→ **Material to process**:
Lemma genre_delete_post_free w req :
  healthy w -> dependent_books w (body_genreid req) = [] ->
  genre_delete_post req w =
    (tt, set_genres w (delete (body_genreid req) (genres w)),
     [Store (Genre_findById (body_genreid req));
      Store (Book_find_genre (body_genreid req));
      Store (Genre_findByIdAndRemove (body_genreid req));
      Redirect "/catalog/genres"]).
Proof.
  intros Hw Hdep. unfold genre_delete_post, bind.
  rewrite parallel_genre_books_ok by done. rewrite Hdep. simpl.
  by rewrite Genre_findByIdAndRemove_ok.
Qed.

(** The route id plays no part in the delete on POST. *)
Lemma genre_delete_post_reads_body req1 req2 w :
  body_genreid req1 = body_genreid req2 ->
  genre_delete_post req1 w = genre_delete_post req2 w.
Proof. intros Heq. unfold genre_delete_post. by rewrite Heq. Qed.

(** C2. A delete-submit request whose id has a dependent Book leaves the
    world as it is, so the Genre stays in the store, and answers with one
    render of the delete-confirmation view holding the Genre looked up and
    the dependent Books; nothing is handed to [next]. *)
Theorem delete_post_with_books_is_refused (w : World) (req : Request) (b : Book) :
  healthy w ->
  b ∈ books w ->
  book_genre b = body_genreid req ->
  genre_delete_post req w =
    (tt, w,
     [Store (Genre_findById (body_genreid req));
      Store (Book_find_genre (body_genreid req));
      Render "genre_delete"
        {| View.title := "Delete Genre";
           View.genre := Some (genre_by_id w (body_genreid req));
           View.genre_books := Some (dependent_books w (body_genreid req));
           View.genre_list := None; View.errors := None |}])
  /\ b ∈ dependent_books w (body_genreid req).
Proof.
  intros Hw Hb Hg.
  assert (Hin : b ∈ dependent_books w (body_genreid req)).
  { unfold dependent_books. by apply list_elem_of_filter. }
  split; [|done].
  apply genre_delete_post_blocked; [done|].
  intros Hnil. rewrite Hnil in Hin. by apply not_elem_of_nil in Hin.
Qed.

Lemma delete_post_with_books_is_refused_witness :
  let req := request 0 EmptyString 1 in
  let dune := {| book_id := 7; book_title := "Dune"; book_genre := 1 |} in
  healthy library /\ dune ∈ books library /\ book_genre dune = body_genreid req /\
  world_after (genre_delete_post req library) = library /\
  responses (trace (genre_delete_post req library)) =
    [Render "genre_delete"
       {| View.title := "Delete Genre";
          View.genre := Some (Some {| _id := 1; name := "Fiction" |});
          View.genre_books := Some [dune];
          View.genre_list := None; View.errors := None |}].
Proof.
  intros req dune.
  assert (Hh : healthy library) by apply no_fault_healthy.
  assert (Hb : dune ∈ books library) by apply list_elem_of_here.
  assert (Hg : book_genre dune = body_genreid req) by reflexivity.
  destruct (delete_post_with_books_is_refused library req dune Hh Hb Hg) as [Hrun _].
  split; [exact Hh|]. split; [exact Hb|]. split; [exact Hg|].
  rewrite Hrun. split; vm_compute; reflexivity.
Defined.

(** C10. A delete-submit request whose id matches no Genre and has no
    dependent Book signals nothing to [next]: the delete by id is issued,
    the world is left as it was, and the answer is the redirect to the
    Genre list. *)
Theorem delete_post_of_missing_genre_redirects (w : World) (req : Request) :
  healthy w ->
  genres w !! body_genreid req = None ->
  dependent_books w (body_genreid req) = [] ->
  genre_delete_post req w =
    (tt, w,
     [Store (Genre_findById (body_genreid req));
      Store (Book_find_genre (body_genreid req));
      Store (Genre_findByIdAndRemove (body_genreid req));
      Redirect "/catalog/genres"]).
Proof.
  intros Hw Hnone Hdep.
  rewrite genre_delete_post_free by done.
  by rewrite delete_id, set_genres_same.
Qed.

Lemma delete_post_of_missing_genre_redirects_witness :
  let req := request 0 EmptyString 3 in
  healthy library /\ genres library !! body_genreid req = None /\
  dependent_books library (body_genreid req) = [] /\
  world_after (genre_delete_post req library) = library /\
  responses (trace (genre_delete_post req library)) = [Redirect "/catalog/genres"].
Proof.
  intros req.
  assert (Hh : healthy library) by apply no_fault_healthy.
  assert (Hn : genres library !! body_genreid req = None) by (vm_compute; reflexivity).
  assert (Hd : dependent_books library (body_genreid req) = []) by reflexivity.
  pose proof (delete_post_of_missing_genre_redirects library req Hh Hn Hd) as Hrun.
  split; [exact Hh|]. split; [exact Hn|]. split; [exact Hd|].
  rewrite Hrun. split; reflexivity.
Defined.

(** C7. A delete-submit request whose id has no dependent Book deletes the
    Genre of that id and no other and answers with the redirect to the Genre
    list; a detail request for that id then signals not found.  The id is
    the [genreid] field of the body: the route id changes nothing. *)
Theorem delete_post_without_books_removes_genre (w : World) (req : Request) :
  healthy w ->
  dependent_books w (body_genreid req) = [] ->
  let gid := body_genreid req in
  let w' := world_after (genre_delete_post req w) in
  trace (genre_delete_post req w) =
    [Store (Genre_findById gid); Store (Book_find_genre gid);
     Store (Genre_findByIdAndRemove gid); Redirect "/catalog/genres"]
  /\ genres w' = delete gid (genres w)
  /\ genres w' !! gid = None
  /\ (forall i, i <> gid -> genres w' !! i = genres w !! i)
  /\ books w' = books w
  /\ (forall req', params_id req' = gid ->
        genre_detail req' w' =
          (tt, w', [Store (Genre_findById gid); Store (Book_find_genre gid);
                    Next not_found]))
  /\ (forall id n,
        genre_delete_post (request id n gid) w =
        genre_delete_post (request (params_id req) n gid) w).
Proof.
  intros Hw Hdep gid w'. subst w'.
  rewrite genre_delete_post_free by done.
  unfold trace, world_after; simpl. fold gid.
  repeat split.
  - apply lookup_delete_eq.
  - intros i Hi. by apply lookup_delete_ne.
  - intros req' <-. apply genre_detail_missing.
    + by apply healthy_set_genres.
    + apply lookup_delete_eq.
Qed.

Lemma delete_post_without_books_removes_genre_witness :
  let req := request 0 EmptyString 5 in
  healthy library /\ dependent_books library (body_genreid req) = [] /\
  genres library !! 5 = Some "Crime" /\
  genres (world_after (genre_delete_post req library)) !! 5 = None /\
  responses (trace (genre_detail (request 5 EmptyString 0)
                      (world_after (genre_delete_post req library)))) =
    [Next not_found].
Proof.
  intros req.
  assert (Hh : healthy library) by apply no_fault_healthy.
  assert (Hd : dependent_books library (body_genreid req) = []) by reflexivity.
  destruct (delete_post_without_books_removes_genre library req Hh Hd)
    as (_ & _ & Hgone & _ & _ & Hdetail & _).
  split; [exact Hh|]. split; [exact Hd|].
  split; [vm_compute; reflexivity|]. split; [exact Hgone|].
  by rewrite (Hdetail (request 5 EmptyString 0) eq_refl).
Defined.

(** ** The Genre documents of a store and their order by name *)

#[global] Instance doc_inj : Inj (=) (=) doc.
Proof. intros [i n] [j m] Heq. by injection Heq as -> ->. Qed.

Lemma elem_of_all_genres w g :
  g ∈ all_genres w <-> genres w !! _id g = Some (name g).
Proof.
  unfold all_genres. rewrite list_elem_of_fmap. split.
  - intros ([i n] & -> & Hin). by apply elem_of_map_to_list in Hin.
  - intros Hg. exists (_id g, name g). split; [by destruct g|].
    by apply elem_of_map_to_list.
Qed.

→ **Task item**:
Copy out only the lines above from the one with "genres w !! body_genreid req = None ->" to the one with "pose proof (delete_post_of_missing_genre_redirects", inclusive, exactly as they stand.

→ **Answer to the problem**:
  genres w !! body_genreid req = None ->
  dependent_books w (body_genreid req) = [] ->
  genre_delete_post req w =
    (tt, w,
     [Store (Genre_findById (body_genreid req));
      Store (Book_find_genre (body_genreid req));
      Store (Genre_findByIdAndRemove (body_genreid req));
      Redirect "/catalog/genres"]).
Proof.
  intros Hw Hnone Hdep.
  rewrite genre_delete_post_free by done.
  by rewrite delete_id, set_genres_same.
Qed.

Lemma delete_post_of_missing_genre_redirects_witness :
  let req := request 0 EmptyString 3 in
  healthy library /\ genres library !! body_genreid req = None /\
  dependent_books library (body_genreid req) = [] /\
  world_after (genre_delete_post req library) = library /\
  responses (trace (genre_delete_post req library)) = [Redirect "/catalog/genres"].
Proof.
  intros req.
  assert (Hh : healthy library) by apply no_fault_healthy.
  assert (Hn : genres library !! body_genreid req = None) by (vm_compute; reflexivity).
  assert (Hd : dependent_books library (body_genreid req) = []) by reflexivity.
  pose proof (delete_post_of_missing_genre_redirects library req Hh Hn Hd) as Hrun.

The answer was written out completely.